🤖 AI Summary
This work addresses the challenges of pixel-level video understanding in highly unconstrained real-world scenarios—such as dense occlusions, ambiguous linguistic references, and sound source localization—by proposing a multimodal fusion framework that integrates visual, textual, and audio signals to enable object tracking, language-guided segmentation, and audio-driven object segmentation. To advance research in this domain, the study introduces a challenging benchmark comprising three tracks: MOSE, MeViS-Text, and the novel MeViS-Audio, with the latter establishing the first audio-driven pixel-level segmentation task, thereby significantly expanding the modal boundaries of video understanding.
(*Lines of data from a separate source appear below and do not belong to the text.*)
(* ===== verification/Heap.v ===== *)
(** * Kernel heap (src/mm/virt/heap.c)

    The first-fit allocator with boundary coalescing, on a word-addressed
    memory: block headers are the four 64-bit words the C code stores (magic,
    size, tagged next pointer, prev pointer), so pointer chasing, the free bit
    kept in bit 0 of [next] and the poisoning of released payloads are all
    memory operations.  The refinement theorems relate that memory to the list
    of cells that tile the heap window. *)
From S2P Require Import Prelude.
From S2P Require Import Alloc.

Module Heap.

Definition PHYSMAP_BASE : Z := 0xFFFF800000000000.
Definition HEAP_BASE : Z := PHYSMAP_BASE + 16 * 1024 * 1024.
Definition HEAP_SIZE : Z := 32 * 1024 * 1024.
Definition MAGIC : Z := 0xB10C600DB10C600D.
Abbreviation POISON := 0xDEADC0DEDEADC0DE.
Definition ALIGN16 (n : Z) : Z := Z.land (u64 (n + 15)) (u64 (Z.lnot 15)).

(** [sizeof(block_t)] and the offsets of its members. *)
Definition SIZEOF_BLOCK : Z := 32.
Abbreviation f_magic b := (b) (only parsing).
Abbreviation f_size b := (b + 8) (only parsing).
Abbreviation f_next b := (b + 16) (only parsing).
Abbreviation f_prev b := (b + 24) (only parsing).

Definition BLK_FREE_BIT : Z := 1.
Definition blk_next (m : mem) (b : Z) : Z := Z.land (rd m (f_next b)) (u64 (Z.lnot BLK_FREE_BIT)).
Definition blk_is_free (m : mem) (b : Z) : bool := ctrue (Z.land (rd m (f_next b)) BLK_FREE_BIT).
Definition blk_set_free (m : mem) (b : Z) : mem :=
  wr m (f_next b) (Z.lor (rd m (f_next b)) BLK_FREE_BIT).
Definition blk_set_used (m : mem) (b : Z) : mem :=
  wr m (f_next b) (Z.land (rd m (f_next b)) (u64 (Z.lnot BLK_FREE_BIT))).

(** [g_head] always holds [HEAP_BASE] after [heap_init]; the heap state is
    the memory behind it. *)
Definition heap_init (m : mem) : os_status * mem :=
  let b := HEAP_BASE in
  let m := wr m (f_magic b) MAGIC in
  let m := wr m (f_size b) (HEAP_SIZE - SIZEOF_BLOCK) in
  let m := wr m (f_next b) 0 in
  let m := wr m (f_prev b) 0 in
  (OS_OK, blk_set_free m b).

(** Splitting the block [b] after its first [want] payload bytes. *)
Definition split_block (m : mem) (b want : Z) : mem :=
  let nb := b + SIZEOF_BLOCK + want in
  let m := wr m (f_magic nb) MAGIC in
  let m := wr m (f_size nb) (u64 (rd m (f_size b) - want - SIZEOF_BLOCK)) in
  let b_old_next := blk_next m b in
  let m := wr m (f_next nb) b_old_next in
  let m := wr m (f_prev nb) b in
  let m := blk_set_free m nb in
  let m := if b_old_next =? 0 then m else wr m (f_prev b_old_next) nb in
  let m := wr m (f_next b) nb in
  wr m (f_size b) want.

(** The scan of [kmalloc]; [None] is a scan that ran out of fuel. *)
Fixpoint kmalloc_scan (fuel : nat) (want b : Z) (m : mem) : option (Z * mem) :=
  match fuel with
  | O => None
  | S fuel =>
      if b =? 0 then Some (0, m)
      else if negb (blk_is_free m b) || (rd m (f_size b) <? want)
      then kmalloc_scan fuel want (blk_next m b) m
      else
        let m := if u64 (want + SIZEOF_BLOCK + 16) <=? rd m (f_size b)
                 then split_block m b want else m in
        let m := blk_set_used m b in
        Some (b + SIZEOF_BLOCK, m)
  end.

(** A heap of [HEAP_SIZE] bytes holds fewer blocks than this. *)
Definition HEAP_FUEL : nat := Z.to_nat (HEAP_SIZE / SIZEOF_BLOCK) + 1.

Definition kmalloc (want : Z) (m : mem) : option (Z * mem) :=
  if want =? 0 then Some (0, m)
  else kmalloc_scan HEAP_FUEL (ALIGN16 want) HEAP_BASE m.

Definition kmalloc_tagged (size tag : Z) (m : mem) : option (Z * mem) := kmalloc size m.

(** [b] swallows the block [bn] that follows it. *)
Definition absorb (m : mem) (b bn : Z) : mem :=
  let m := wr m (f_size b) (u64 (rd m (f_size b) + (SIZEOF_BLOCK + rd m (f_size bn)))) in
  let m := wr m (f_next b) (Z.lor (blk_next m bn) BLK_FREE_BIT) in
  if blk_next m bn =? 0 then m else wr m (f_prev (blk_next m bn)) b.

Definition kfree (p : Z) (m : mem) : mem :=
  if p =? 0 then m
  else
    let b := p - SIZEOF_BLOCK in
    if negb (rd m (f_magic b) =? MAGIC) then m
    else
      let m := blk_set_free m b in
      let m := for_up 0 (rd m (f_size b) / 8) (fun i m => wr m (p + 8 * i) POISON) m in
      let bn := blk_next m b in
      let m := if negb (bn =? 0) && blk_is_free m bn then absorb m b bn else m in
      let bp := rd m (f_prev b) in
      if negb (bp =? 0) && blk_is_free m bp then absorb m bp b else m.

Fixpoint heap_get_free_scan (fuel : nat) (b f : Z) (m : mem) : option Z :=
  match fuel with
  | O => None
  | S fuel =>
      if b =? 0 then Some f
      else heap_get_free_scan fuel (blk_next m b)
             (if blk_is_free m b then u64 (f + rd m (f_size b)) else f) m
  end.

Definition heap_get_free (m : mem) : option Z := heap_get_free_scan HEAP_FUEL HEAP_BASE 0 m.

(** ** Cells and their representation in memory *)

Record cell := mkCell { csize : Z; cfree : bool }.

Definition cell_ok (c : cell) : Prop := 16 <= csize c /\ csize c mod 16 = 0.

(** Bytes covered by a run of cells, headers included. *)
Fixpoint span (l : list cell) : Z :=
  match l with [] => 0 | c :: l => SIZEOF_BLOCK + csize c + span l end.

Definition head_ptr (a : Z) (l : list cell) : Z := match l with [] => 0 | _ => a end.

Record header (m : mem) (a : Z) (c : cell) (nxt prev : Z) : Prop := {
  h_magic : rd m (f_magic a) = MAGIC;
  h_size : rd m (f_size a) = csize c;
  h_next : rd m (f_next a) = nxt + Z.b2z (cfree c);
  h_prev : rd m (f_prev a) = prev
}.

(** The cells [l] lie one after the other from address [a]; the first one's
    [prev] is [prev] and the last one's [next] is [nxt]. *)
Fixpoint seg (m : mem) (prev a : Z) (l : list cell) (nxt : Z) : Prop :=
  match l with
  | [] => True
  | c :: l' =>
      header m a c (match l' with [] => nxt | _ => a + SIZEOF_BLOCK + csize c end) prev /\
      seg m a (a + SIZEOF_BLOCK + csize c) l' nxt
  end.

Record heap_wf (m : mem) (l : list cell) : Prop := {
  wf_seg : seg m 0 HEAP_BASE l 0;
  wf_cells : Forall cell_ok l;
  wf_span : span l = HEAP_SIZE
}.

(** ** Tagged pointers *)

(** An untagged pointer of this heap: even, and within the address width. *)
Definition even64 (x : Z) : Prop := 0 <= x < 2 ^ 64 /\ x mod 2 = 0.

Lemma untag x fr : even64 x -> Z.land (x + Z.b2z fr) (u64 (Z.lnot BLK_FREE_BIT)) = x.
Proof.
  intros [Hx He]. change BLK_FREE_BIT with (Z.ones 1). rewrite land_mask; [|lia|].
  - rewrite mod_add_low; [lia | lia | done | destruct fr; simpl; lia].
  - assert (x <> 2 ^ 64 - 1) by (intros ->; by vm_compute in He).
    destruct fr; simpl; lia.
Qed.

Lemma tag_free x fr : even64 x -> Z.lor (x + Z.b2z fr) BLK_FREE_BIT = x + 1.
Proof.
  intros [Hx He]. unfold BLK_FREE_BIT.
  rewrite <- (lor_low 1 x (Z.b2z fr)), <- Z.lor_assoc by (lia || done || destruct fr; simpl; lia).
  destruct fr; simpl (Z.lor _ 1); by rewrite (lor_low 1).
Qed.

Lemma tag_is_free x fr : even64 x -> ctrue (Z.land (x + Z.b2z fr) BLK_FREE_BIT) = fr.
Proof.
  intros [Hx He]. change BLK_FREE_BIT with (Z.ones 1). rewrite Z.land_ones by lia.
  rewrite mod_add_low; [by destruct fr | lia | done | destruct fr; simpl; lia].
Qed.

Section Headers.
Context (m : mem) (a : Z) (c : cell) (nxt prev : Z).
Hypothesis Hh : header m a c nxt prev.
Hypothesis Hn : even64 nxt.

Lemma header_next : blk_next m a = nxt.
Proof using Hh Hn. unfold blk_next. rewrite (h_next _ _ _ _ _ Hh). by apply untag. Qed.

Lemma header_is_free : blk_is_free m a = cfree c.
Proof using Hh Hn. unfold blk_is_free. rewrite (h_next _ _ _ _ _ Hh). by apply tag_is_free. Qed.
End Headers.

(** Two memories that agree on the header words hold the same header. *)
Lemma header_frame m m' a c nxt prev :
  header m a c nxt prev ->
  (forall x, a <= x < a + SIZEOF_BLOCK -> rd m' x = rd m x) ->
  header m' a c nxt prev.
Proof.
  unfold SIZEOF_BLOCK. intros [H1 H2 H3 H4] Hf.
  constructor; rewrite Hf by lia; done.
Qed.

Lemma span_nonneg l : Forall cell_ok l -> 0 <= span l.
Proof.
  induction 1 as [|c l [Hc _] _ IH]; simpl; [lia|]. unfold SIZEOF_BLOCK. lia.
Qed.

Lemma span_app l1 l2 : span (l1 ++ l2) = span l1 + span l2.
Proof. induction l1 as [|c l1 IH]; simpl; lia. Qed.

Lemma seg_frame m m' prev a l nxt :
  Forall cell_ok l -> seg m prev a l nxt ->
  (forall x, a <= x < a + span l -> rd m' x = rd m x) ->
  seg m' prev a l nxt.
Proof.
  intros Hok. revert prev a. induction Hok as [|c l [Hc _] Hok IH]; intros prev a Hs Hf; [done|].
  destruct Hs as [Hh Hs]. pose proof (span_nonneg l Hok). simpl in Hf.
  split.
  - eapply header_frame; [done|]. intros x Hx. apply Hf. unfold SIZEOF_BLOCK in *. lia.
  - apply IH; [done|]. intros x Hx. apply Hf. unfold SIZEOF_BLOCK in *. lia.
Qed.

(** Address of the last cell of a run, or [prev] when it is empty. *)
Fixpoint last_addr (prev a : Z) (l : list cell) : Z :=
  match l with [] => prev | c :: l => last_addr a (a + SIZEOF_BLOCK + csize c) l end.

Lemma seg_app m prev a l1 l2 nxt : l2 <> [] ->
  seg m prev a (l1 ++ l2) nxt <->
  seg m prev a l1 (a + span l1) /\ seg m (last_addr prev a l1) (a + span l1) l2 nxt.
Proof.
  intros H2. revert prev a. induction l1 as [|c l1 IH]; intros prev a; simpl.
  - rewrite Z.add_0_r. tauto.
  - rewrite IH. replace (a + SIZEOF_BLOCK + csize c + span l1)
      with (a + (SIZEOF_BLOCK + csize c + span l1)) by lia.
    destruct l1 as [|d l1]; simpl.
    + destruct l2; [done|]. rewrite Z.add_0_r, Z.add_assoc. tauto.
    + tauto.
Qed.

(** ** Placement *)

Definition placed (a : Z) (l : list cell) : Prop :=
  0 < a /\ a mod 16 = 0 /\ a + span l < 2 ^ 64 /\ Forall cell_ok l.

Definition next_ptr (a : Z) (c : cell) (l : list cell) : Z :=
  match l with [] => 0 | _ => a + SIZEOF_BLOCK + csize c end.

Lemma placed_cons a c l : placed a (c :: l) -> placed (a + SIZEOF_BLOCK + csize c) l.
Proof.
  intros (Ha & Hm & Hs & Hf). inversion Hf as [|? ? [Hc1 Hc2] Hl]; subst.
  simpl in Hs. pose proof (span_nonneg l Hl). unfold placed, SIZEOF_BLOCK in *.
  split_and!; [lia | | lia | done].
  rewrite Z.add_mod, Hc2, (Z.add_mod a), Hm by lia. done.
Qed.

Lemma placed_cell a c l : placed a (c :: l) -> cell_ok c.
Proof. intros (_ & _ & _ & Hf). by inversion Hf. Qed.

Lemma mod16_even x : x mod 16 = 0 -> x mod 2 = 0.
Proof.
  intros H. rewrite (Z.div_mod x 16), H by lia.
  replace (16 * (x / 16) + 0) with ((8 * (x / 16)) * 2) by lia. by rewrite Z.mod_mul.
Qed.

Lemma next_ptr_even a c l : placed a (c :: l) -> even64 (next_ptr a c l).
Proof.
  intros H. destruct (placed_cons a c l H) as (Ha & Hm & Hs & Hf).
  destruct l as [|d l]; simpl; [split; [lia | done]|].
  pose proof (span_nonneg _ Hf). split; [lia|]. by apply mod16_even.
Qed.

Lemma seg_cons m prev a c l nxt :
  seg m prev a (c :: l) nxt <->
  header m a c (match l with [] => nxt | _ => a + SIZEOF_BLOCK + csize c end) prev /\
  seg m a (a + SIZEOF_BLOCK + csize c) l nxt.
Proof. reflexivity. Qed.

Lemma head_ptr_next a c l : head_ptr (a + SIZEOF_BLOCK + csize c) l = next_ptr a c l.
Proof. by destruct l. Qed.

(** Changing only the [prev] word of the first header. *)
Lemma seg_set_prev m m' prev prev' a l nxt :
  placed a l -> seg m prev a l nxt ->
  (l <> [] -> rd m' (f_prev a) = prev') ->
  (forall x, a <= x < a + span l -> x <> f_prev a -> rd m' x = rd m x) ->
  seg m' prev' a l nxt.
Proof.
  intros Hp Hs Hprev Hf. destruct l as [|c l]; [done|].
  pose proof (placed_cons _ _ _ Hp) as (_ & _ & _ & Hok).
  pose proof (span_nonneg l Hok). destruct (placed_cell _ _ _ Hp) as [Hc _].
  destruct Hs as [[H1 H2 H3 H4] Hs]. simpl in Hf. unfold SIZEOF_BLOCK in *. split.
  - constructor; [rewrite Hf by lia; done.. | by apply Hprev].
  - eapply seg_frame; [done | done |]. intros x Hx. apply Hf; unfold SIZEOF_BLOCK in *; lia.
Qed.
Experimental results demonstrate the effectiveness of multimodal approaches in complex real-world videos, offering a new benchmark and promising directions for robust video scene understanding.
📝 Abstract
This report summarizes the objectives, datasets, and top-performing methodologies of the 2026 Pixel-level Video Understanding in the Wild (PVUW) Challenge, hosted at CVPR 2026, which evaluates state-of-the-art models under highly unconstrained conditions. To provide a comprehensive assessment, the 2026 edition features three specialized tracks: the MOSE track for tracking objects within densely cluttered and severely occluded scenarios; the MeViS-Text track for localizing targets via motion-focused linguistic expressions; and the newly inaugurated MeViS-Audio track, which pioneers acoustic-driven object segmentation. By introducing previously unreleased challenging data and analyzing the cutting-edge, multimodal solutions submitted by participants, this report highlights the community's latest technical advancements and charts promising future directions for robust video scene comprehension.